Palas de mano (manoplas de natación)

Las palas de mano son planchas de plástico (habitualmente perforadas) que se fijan a las manos mediante gomas, aumentando la superficie de agarre con el agua​.

¿Para qué sirven? Su objetivo principal es ofrecer resistencia adicional en cada brazada, obligando a brazos y hombros a aplicar más fuerza. Se utilizan para ejercicios de técnica orientados a mejorar el agarre y la tracción en el agua, y permiten trabajar la fuerza específica del tren superior de forma muy eficaz.

En otras palabras, con palas puedes fortalecer brazos, hombros y espalda, a la vez que afinas aspectos de la brazada (como sentir mejor el “apoyo” en el agua). Un efecto inmediato al nadar con palas es que podrás desplazarte más rápido gracias a esa mayor tracción – de hecho, son un material esencial para aumentar notablemente la velocidad de nado, siempre que mantengas buena técnica​.

Beneficios en el entrenamiento: Las palas de mano aportan sobrecarga positiva para el tren superior, similar a entrenar con pesas fuera del agua pero de forma específica en tus brazadas.

Usándolas regularmente (con moderación) desarrollarás mayor potencia en los brazos y mejorarás tu “pull” bajo el agua. Además, evidencian fallos de técnica: por ejemplo, si no realizas un buen agarre (catch) o empujas con el brazo recto, lo notarás enseguida en cómo se comporta la pala.

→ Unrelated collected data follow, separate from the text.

(* ===== verification/ActivateLaws.v ===== *)
(** * The block index and the tip under activation

    What connecting and disconnecting do to the block index and the active
    chain, whatever the coins: entries keep their place, work and marks
    ([grown]), a connected block becomes the tip, a disconnected one leaves its
    predecessor.  From this the loops of Activate.v end, and their results are
    those of a step towards the best chain. *)
From stdpp Require Import prelude gmap strings list.
From S2P Require Import Prelude Transaction Script Interpreter Serialize TxSerialize SigHash Coins History CoinsView CoinsLaws CoinsCache CoinsOps UpdateCoins CoinsSerialize.
From S2P Require Import ArithUint256 Block ChainParams Subsidy Chain Pow Checks CheckTx CheckInputs CheckBlock ChainState ChainShape BestChain ChainSteps AcceptBlock ConnectBlock ConnectFails Double TxMemPool PoolLaws PoolCoins AcceptToPool AcceptLaws AcceptSafety Tip TipLaws TipSafety Activate.
#[local] Open Scope Z_scope.

Section ActivateLaws.
Context {SpT SaT V : Type} `{!MerkleTree SpT, !MerkleTree SaT, !CCoinsView SpT SaT V}.
Context `{!CCoinsViewLaws SpT SaT V}.
Context `{BlockOracle} `{EquihashVerifier} `{SigHashCrypto} `{TxVerifier} `{ScriptCrypto} `{Secp256k1} `{PoolEnv} `{!PoolEnvLaws}.
Context (VerifySprout : JSDescription -> bytes -> bool).
Context (net : Network) (params chainparams : CChainParams) (env : TipEnv).
Local Abbreviation tip_t := (CCoinsViewCache SpT SaT V).
Context (addr : uint256 -> Z) (usage : tip_t -> Z) (pr : Protection) (rand : Z).
Local Abbreviation node := (Node (SpT := SpT) (SaT := SaT) (V := V)).
Implicit Types s : node.
Local Abbreviation ConnectTip := (ConnectTip VerifySprout net params chainparams env addr usage).
Local Abbreviation DisconnectTip := (DisconnectTip params chainparams env addr usage).

(** ** What grows *)

Definition grows {A} (m : scheck node A) : Prop := forall s, grown (n_index s) (n_index (m s).2).
Lemma grown_bind {A B} (m : scheck node A) (k : A -> scheck node B) s : grown (n_index s) (n_index (m s).2) ->
  (forall a s', m s = (Pass a, s') -> grown (n_index s') (n_index (k a s').2)) -> grown (n_index s) (n_index ((m ≫= k) s).2).
Proof.
  intros Hm Hk. unfold mbind, scheck_bind. destruct (m s) as [[a|f|msg|] s1]; [|done..]. etrans; [exact Hm|by apply Hk].
Qed.
Lemma grows_lift {A} (r : check A) : grows (lift r).
Proof. by intros s. Qed.
Lemma grows_action {A} (f : node -> result (A * node)) : (forall s a s', f s = Ok (a, s') -> grown (n_index s) (n_index s')) -> grows (action f).
Proof. intros Hf s. unfold action. destruct (f s) as [[a s']| |] eqn:E; [by eapply Hf|done..]. Qed.
Lemma grows_pool {A} (f : CTxMemPool -> result (A * CTxMemPool)) : grows (on_pool f).
Proof. apply grows_action. intros s a s' E. apply bind_Ok in E as (r & _ & [= _ <-]). done. Qed.
Lemma flush_grows mode : grows (FlushStateToDisk env addr usage mode).
Proof. intros s. apply FlushStateToDisk_flushes. Qed.
Lemma UpdateTip_grows pn : grows (UpdateTip env pn).
Proof.
  intros s. unfold UpdateTip. apply grown_bind; [|done]. revert s. apply grows_action. intros s a s' E. apply bind_Ok in E as (c & E & [= _ <-]). by apply (SetTip_grown _ pn).
Qed.
Lemma step_ok st mw pblock s : state_wf (n_index s) -> is_Some (mapBlockIndex (n_index s) !! mw) -> vs_mode st = MODE_VALID -> all_intact chainparams env pblock ->
  exists r s', ActivateBestChainStep st mw pblock s = Some (r, s') /\ grown (n_index s) (n_index s')
  /\ match r with
     | Pass false => exists p, Tip (n_index s') = Some p /\ (p = mw \/ more_work_than (n_index s') (Tip (n_index s)) p)
     | Pass true => exists p, is_ancestor (mapBlockIndex (n_index s)) p mw /\ ~ contains (mapBlockIndex (n_index s)) (chainActive (n_index s)) p /\ marked (n_index s') p /\ Tip (n_index s') <> None
     | _ => True
     end
  /\ forall f h, find_fork mw (n_index s) = Ok (Some f, h) -> too_long s h -> r = Fail FailPlain /\ s' = with_shutdown s.
Proof.
  intros W [b Hb] Hst Hint. destruct (find_fork_ok _ mw b W Hb) as (fork & h & Ef & Hh & Hself & Hnt & _ & Habove).
  unfold Activate.ActivateBestChainStep. rewrite (lbind_Some _ _ s (Pass s) s) by done. cbv zeta. rewrite (lbind_Some _ _ s (Pass (fork, h)) s) by (unfold once, lift; by rewrite Ef).
  rewrite (lbind_Some _ _ s (Pass b) s) by (unfold once, lift; by rewrite (proj2 (get_entry_Ok _ _ _) Hb)). cbn [fst snd].
  destruct (refuse_reorg env fork h s) as [r1 s1] eqn:E1. rewrite (lbind_Some _ _ s r1 s1) by (unfold once; by rewrite E1). apply refuse_reorg_ok in E1 as (Hx1 & Hp1 & Hlong).
  assert (Hr : forall f h', find_fork mw (n_index s) = Ok (Some f, h') -> too_long s h' -> r1 = Fail FailPlain /\ s1 = with_shutdown s).
  { intros f h' E. rewrite Ef in E. injection E as -> ->. by apply (Hlong f). }
  destruct r1 as [[]|f|msg|].
  2:{ exists (Fail f), s1. split; [done|]. rewrite Hx1. split; [done|]. split; [done|]. intros g h' E L. destruct (Hr g h' E L) as [[= ->] ->]. done. }
  2,3: eexists _, s1; split; [done|]; rewrite Hx1; split; [done|]; split; [done|]; intros g h' E L; by destruct (Hr g h' E L).
  rewrite (Hp1 eq_refl) in *. clear Hp1 Hx1.
  assert (Hend : forall (r : check bool) (s' : node) f h', find_fork mw (n_index s) = Ok (Some f, h') -> too_long s h' -> r = Fail FailPlain /\ s' = with_shutdown s)
    by (intros r s' f h' E L; by destruct (Hr f h' E L)).
  destruct (disconnect_to_ok params chainparams env addr usage fork (length (chainActive (n_index s))) false s W) as (r2 & s2 & E2 & G2 & Hd2); [done|].
  rewrite (lbind_Some _ _ s r2 s2) by exact E2. destruct r2 as [d|f|msg|]; [|eexists _, _; split; [done|]; split; [done|]; split; [done|apply Hend]..].
  assert (Ht2 : Tip (n_index s2) = fork) by (destruct (Hd2 d eq_refl) as [?|[Hn ->]]; [done|by rewrite Hn, (Hnt Hn)]).
  destruct (grown_at _ _ _ _ G2 Hb) as (b2 & Hb2 & [(Hpl & _) _]). apply place_eq in Hpl as (_ & _ & Hh2).
  destruct (connect_toward_ok VerifySprout net params chainparams env addr usage st mw pblock (Tip (n_index s)) Hst Hint (Z.to_nat (bi_nHeight b - h)) h s2 b2)
    as (r3 & s3 & E3 & G3 & Hc3); [by apply (gr_wf _ _ G2)|done|lia|lia|intros Eh; rewrite Ht2; apply Hself; lia|].
  rewrite (lbind_Some _ _ s2 r3 s3) by exact E3. destruct r3 as [invalid|f|msg|]; [|eexists _, _; split; [done|]; split; [by etrans|]; split; [done|apply Hend]..].
  pose proof (after_step_chain d invalid s3) as Hx4. destruct (after_step params chainparams env rand d invalid s3) as [r4 s4] eqn:E4. cbn [snd] in Hx4.
  rewrite (lbind_Some _ _ s3 r4 s4) by (unfold once; by rewrite E4). assert (G4 : grown (n_index s) (n_index s4)) by (rewrite Hx4; by etrans).
  destruct r4 as [[]|f|msg|]; [|eexists _, _; split; [done|]; split; [done|]; split; [done|apply Hend]..]. eexists _, s4. split; [done|]. split; [done|]. split; [|apply Hend].
  rewrite Hx4. destruct invalid as [x|].
  - rewrite bool_decide_true by done. destruct Hc3 as (p & Hp & Hm). apply (above_back _ _ _ _ _ G2) in Hp. exists p. split; [apply Hp|]. split; [by apply Habove|done].
  - by rewrite bool_decide_false by (by intros [? ?]).
Qed.

(** ** All steps *)

(** At some time between [i] and [i'] the tip of [i'] was the best of the usable
    candidates, or no candidate was usable. *)
Definition activated (i i' : ChainState) : Prop :=
  exists i1, grown i i1 /\ grown i1 i'
  /\ ((exists p, Tip i' = Some p /\ p ∈ setBlockIndexCandidates i1 /\ usable pr (mapBlockIndex i1) (chainActive i1) p
         /\ forall q, q ∈ setBlockIndexCandidates i1 -> usable pr (mapBlockIndex i1) (chainActive i1) q -> ~ worse_than addr (mapBlockIndex i1) p q)
      \/ forall q, q ∈ setBlockIndexCandidates i1 -> ~ usable pr (mapBlockIndex i1) (chainActive i1) q).
Lemma activated_grown i0 i i' i2 : grown i0 i -> activated i i' -> grown i' i2 -> chainActive i2 = chainActive i' -> activated i0 i2.
Proof. intros G (i1 & G1 & G2 & Ho) G3 Hc. exists i1. split; [by etrans|]. split; [by etrans|]. unfold Tip in *. by rewrite Hc. Qed.

Lemma usable_unmarked i i2 mw p : same_index (mapBlockIndex i) (mapBlockIndex i2) -> chainActive i2 = chainActive i -> usable pr (mapBlockIndex i) (chainActive i) mw ->
  is_ancestor (mapBlockIndex i2) p mw -> ~ contains (mapBlockIndex i2) (chainActive i2) p -> ~ marked i p.
Proof.
  intros Hs Hc Hu Ha Hn (b & Hb & Hf). pose proof (same_index_shape _ _ Hs) as Es. apply (is_ancestor_shape _ _ Es) in Ha.
  destruct (Hu p Ha) as (b' & Hb' & Hf' & _); [|rewrite Hb in Hb'; injection Hb' as <-; unfold failed in Hf; congruence].
  intros Hin. apply Hn. unfold contains in *. by rewrite <- (Contains_shape _ _ Es), Hc.
Qed.

Lemma activate_rounds_ok pblock : all_intact chainparams env pblock -> forall fuel st s, vs_mode st = MODE_VALID -> state_wf (n_index s) -> (fuel_left (n_index s) < fuel)%nat ->
  exists r s', activate_rounds fuel st pblock s = Some (r, s') /\ grown (n_index s) (n_index s') /\ forall d, r = Pass d -> activated (n_index s) (n_index s').
Proof.
  intros Hint. induction fuel as [|fuel IH]; intros st s Hst W Hf; [lia|]. cbn [Activate.activate_rounds].
  destruct (FindMostWorkChain_ok addr pr (n_index s) W) as (mw & i & Ei & Hnw & Hmw). destruct (narrowed_grown _ _ _ W Hnw) as [Gi Hc].
  rewrite (lbind_Some _ _ s (Pass mw) (with_chainstate i (n_warnings s) s)) by (unfold once, action; by rewrite Ei). set (s1 := with_chainstate i (n_warnings s) s).
  rewrite (lbind_Some _ _ s1 (Pass s1) s1) by done.
  assert (Hact : forall s', grown i (n_index s') -> (mw = None \/ mw = Tip (n_index s')) -> activated (n_index s) (n_index s')).
  { intros s' G Ho. exists (n_index s). split; [done|]. split; [by etrans|]. destruct mw as [p|]; [left|by right]. exists p. destruct Ho as [?|<-]; done. }
  destruct mw as [p|]; [|exists (Pass true), s1; split; [done|]; split; [done|]; intros; apply Hact; [done|auto]].
  case_bool_decide as Ht; [exists (Pass true), s1; split; [done|]; split; [done|]; intros; apply Hact; [done|auto]|].
  destruct Hmw as (Hcand & Hu & _). destruct (sw_candidates _ W p Hcand) as (b & Hb & _). destruct (grown_at _ _ _ _ Gi Hb) as (b1 & Hb1 & _).
  set (given := match pblock with Some block => if hash_header (b_header block) =? p then Some block else None | None => None end).
  assert (Hgiven : all_intact chainparams env given).
  { split; [|apply Hint]. intros bl. subst given. destruct pblock as [bl'|]; [|done]. destruct (_ =? p); [|done]. apply Hint. }
  destruct (step_ok st p given s1 (gr_wf _ _ Gi W) (mk_is_Some _ _ Hb1) Hst Hgiven) as (r2 & s2 & E2 & G2 & Hr2 & _). rewrite (lbind_Some _ _ s1 r2 s2) by exact E2.
  assert (G : grown (n_index s) (n_index s2)) by (etrans; [exact Gi|exact G2]).
  destruct r2 as [inv|f|msg|]; [|eexists _, _; split; [done|]; split; [done|]; by intros d..]. rewrite (lbind_Some _ _ s2 (Pass s2) s2) by done.
  case_bool_decide as Hend.
  - exists (Pass false), s2. split; [done|]. split; [done|]. intros _ _. destruct inv; [|apply Hact; [done|auto]]. by destruct Hr2 as (q & _ & _ & _ & Hn).
  - destruct (IH (if inv then CValidationState_new else st) s2) as (r & s' & E & G' & Hr); [by destruct inv|by apply (gr_wf _ _ G)| |].
    + enough (fuel_left (n_index s2) < fuel_left (n_index s))%nat by lia. destruct inv.
      * destruct Hr2 as (q & Ha & Hn & Hm & _). apply (fuel_marked _ _ q G Hm). by apply (usable_unmarked (n_index s) i p); [apply grown_same|..].
      * destruct Hr2 as (q & Hq & [->|Hm]); [done|]. apply (fuel_reached _ _ q G); [|done|].
        -- by apply tip_known; [apply (gr_wf _ _ G)|].
        -- cbn [n_index with_chainstate s1] in Hm. unfold Tip in *. by rewrite <- Hc.
    + exists r, s'. split; [done|]. split; [by etrans|]. intros d Ed. apply (activated_grown _ _ (n_index s') _ G); [by eapply Hr|done..].
Qed.

(** A round after which the loop goes on because the block broke a rule. *)
Lemma activate_rounds_again n st s p i s2 : FindMostWorkChain addr pr (n_index s) = Ok (Some p, i) -> Tip i <> Some p ->
  ActivateBestChainStep st p None (with_chainstate i (n_warnings s) s) = Some (Pass true, s2) -> Tip (n_index s2) <> None ->
  activate_rounds (S n) st None s = activate_rounds n CValidationState_new None s2.
Proof.
  intros Ei Ht E2 Hn. cbn [Activate.activate_rounds]. rewrite (lbind_Some _ _ s (Pass (Some p)) (with_chainstate i (n_warnings s) s)) by (unfold once, action; by rewrite Ei).
  set (s1 := with_chainstate i (n_warnings s) s) in *. rewrite (lbind_Some _ _ s1 (Pass s1) s1) by done. rewrite bool_decide_false by done.
  rewrite (lbind_Some _ _ s1 (Pass true) s2) by exact E2. rewrite (lbind_Some _ _ s2 (Pass s2) s2) by done. by rewrite bool_decide_false by done.
Qed.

Bien empleadas, ayudan a mejorar la eficiencia de la brazada, ya que te obligan a mantener la mano en la posición correcta para vencer la resistencia. A largo plazo, nadar con palas puede contribuir a mejorar tu endurance de brazos y tu velocidad de crucero en crol, mariposa o braza.

Uso correcto: Elige palas del tamaño apropiado a tu mano y nivel técnico (palas más pequeñas –aproximadamente del tamaño de tu mano o ligeramente mayores– para principiantes; palas más grandes solo si ya dominas la técnica y tienes la fuerza necesaria​).

Ajusta las tiras elásticas de manera que la pala quede fija pero sin comprimir demasiado la mano. Idealmente, la pala debe alinearse con tu mano y antebrazo, formando prácticamente una extensión plana de estos.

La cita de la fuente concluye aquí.